When John Lennox arrives in town from New York to start working for David, he immediately makes a good impression on both David and Ann Madison.

Ann decides she wants to get Lennox to propose to her, but David explains that a woman in New York rejected him because he was poor. Harum buys back the balking horse from Deacon Perkins, and hitches it to a carriage just so he can suggest that John Lennox will give Ann a ride home from Church, knowing that the horse will balk along the way and give the couple a chance to get better acquainted. Ann is aware of the ruse, which works and the couple make the first tentative steps towards what Ann hopes will be a courtship.

Ann is so grateful to David that she buys the horse from him.

The budding romance is threatened when Lennox thinks Ann was tricked into a bad deal in buying the horse. Ann is offended that he does not realize that she bought the horse out of gratitude for helping along their romance. This rift is not permanent, but there is still the problem that Lennox will not marry a woman if he cannot support her.

Ann discovers that the horse does not balk when he is sung to. At the end of the film, the horse is entered into a harness race, with David Harum riding against Deacon Perkins and his horse. Harum has persuaded Lennox to bet his entire savings on the horse. If it wins, Lennox will have enough money to feel that he can take a wife.
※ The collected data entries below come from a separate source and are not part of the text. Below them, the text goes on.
Lemma waitForDriverResponse_agree requestId timeout startTime sched :
  forall w w',
    agree w w' ->
    run_agree (waitForDriverResponse requestId timeout startTime sched w)
              (waitForDriverResponse requestId timeout startTime
                 (map without_cancellations sched) w').
Proof.
  induction sched as [|t|t u rest IH1 IH2] using turns_ind2; intros w w' H.
  - exact H.
  - pose proof (enter_agree t w w' H) as H1.
    cbn [map waitForDriverResponse without_cancellations turn_refused].
    fold (without_cancellations t).
    destruct (turn_refused t); [exact H1|].
    pose proof H1 as (Hbr & _ & _ & _ & Hnow & _).
    rewrite <- Hbr, <- Hnow.
    destruct (booking_requests (enter t w) !! requestId) as [r|];
      [|resolved_agree H1].
    destruct (br_status r); try resolved_agree H1;
      destruct (bool_decide _); exact H1.
  - pose proof (enter_agree t w w' H) as H1.
    pose proof (enter_agree u _ _ H1) as H2.
    cbn [map waitForDriverResponse without_cancellations turn_refused].
    fold (without_cancellations t). fold (without_cancellations u).
    change (without_cancellations u :: map without_cancellations rest)
      with (map without_cancellations (u :: rest)).
    destruct (turn_refused t); [apply IH2, H1|].
    pose proof H1 as (Hbr & _ & _ & _ & Hnow & _).
    rewrite <- Hbr, <- Hnow.
    destruct (booking_requests (enter t w) !! requestId) as [r|];
      [|resolved_agree H1].
    assert (Hgo : run_agree
      (if bool_decide (now (enter t w) - startTime > timeout)
       then if turn_refused u
            then waitForDriverResponse requestId timeout startTime rest
                   (enter u (enter t w))
            else Resolved false (expire_request requestId (enter u (enter t w))) rest
       else waitForDriverResponse requestId timeout startTime (u :: rest) (enter t w))
      (if bool_decide (now (enter t w) - startTime > timeout)
       then if turn_refused u
            then waitForDriverResponse requestId timeout startTime
                   (map without_cancellations rest)
                   (enter (without_cancellations u) (enter (without_cancellations t) w'))
            else Resolved false
                   (expire_request requestId
                      (enter (without_cancellations u)
                         (enter (without_cancellations t) w')))
                   (map without_cancellations rest)
       else waitForDriverResponse requestId timeout startTime
              (map without_cancellations (u :: rest))
              (enter (without_cancellations t) w'))).
    { destruct (bool_decide _); [|apply IH2, H1].
      destruct (turn_refused u); [apply IH1, H2|].
      simpl. split; [reflexivity|]. split; [|reflexivity].
      apply expire_request_agree, H2. }
    destruct (br_status r); try exact Hgo; resolved_agree H1.
Qed.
The film reaches a comical conclusion as David and Ann struggle to provide the right singing and music to keep the horse from balking during the race.

The running gag of the film is in all the bargaining, mostly over horses, and mostly between Harum and Deacon Perkins. David's sister does not approve of some of their practices, including what in later times might be called lack of full disclosure. David defends the methods because both parties indulge in the same practices, and both know such practices are to be expected. As David explains to his sister, "You do to the other fella what he'd like to do to you," and "You don't tell everything you know in a horse trade. You let the other fella find out himself." In the movie, it seems to regarded by the participants as a contest of wits as much as anything else, and they make a show of whittling on sticks or inspecting their whips to create an air of nonchalance while they dicker.

For modern audiences, a controversial aspect of the film is the character Sylvester Swifty, the groom for the horse who gets 'thrown in' as part of the deal every time the horse is sold or traded. Swifty is played by black actor Stepin Fetchit and exemplifies the persona which Stepin Fetchit had developed as a listless, shuffling character constantly whining and mumbling under his breath, widely seen as a racist stereotype. Swifty is not stupid however, or superstitious. In one scene he declines to use a rabbit's foot for good luck. During the race at the end, he shows uncharacteristic energy since he has placed a bet himself on the outcome.

== Cast ==
- Will Rogers as David Harum
- Louise Dresser as Polly Harum
- Evelyn Venable as Ann Madison
- Kent Taylor as John Lennox
- Stepin Fetchit as Sylvester Swifty
- Noah Beery, Sr. as Gen. Woolsey
- Roger Imhof as Edwards
- Frank Melton as Caruthers Elwin
- Charles Middleton as Deacon Perkins
- Sarah Padden as Widow Cullon
- Lillian Stuart as Sairy
- Jack Mower as Townsman (uncredited)
- Jane Darwell as General Woolsey's wife (uncredited)
- Ruth Gillette as Lillian Russell (uncredited)
- Spec O' Donnell as Tim (uncredited)
- Charles Coleman as Flowers the Butler (uncredited)
- Lynn Bari as Extra (uncredited)

==Reception==
The film was one of Fox's biggest hits of the year.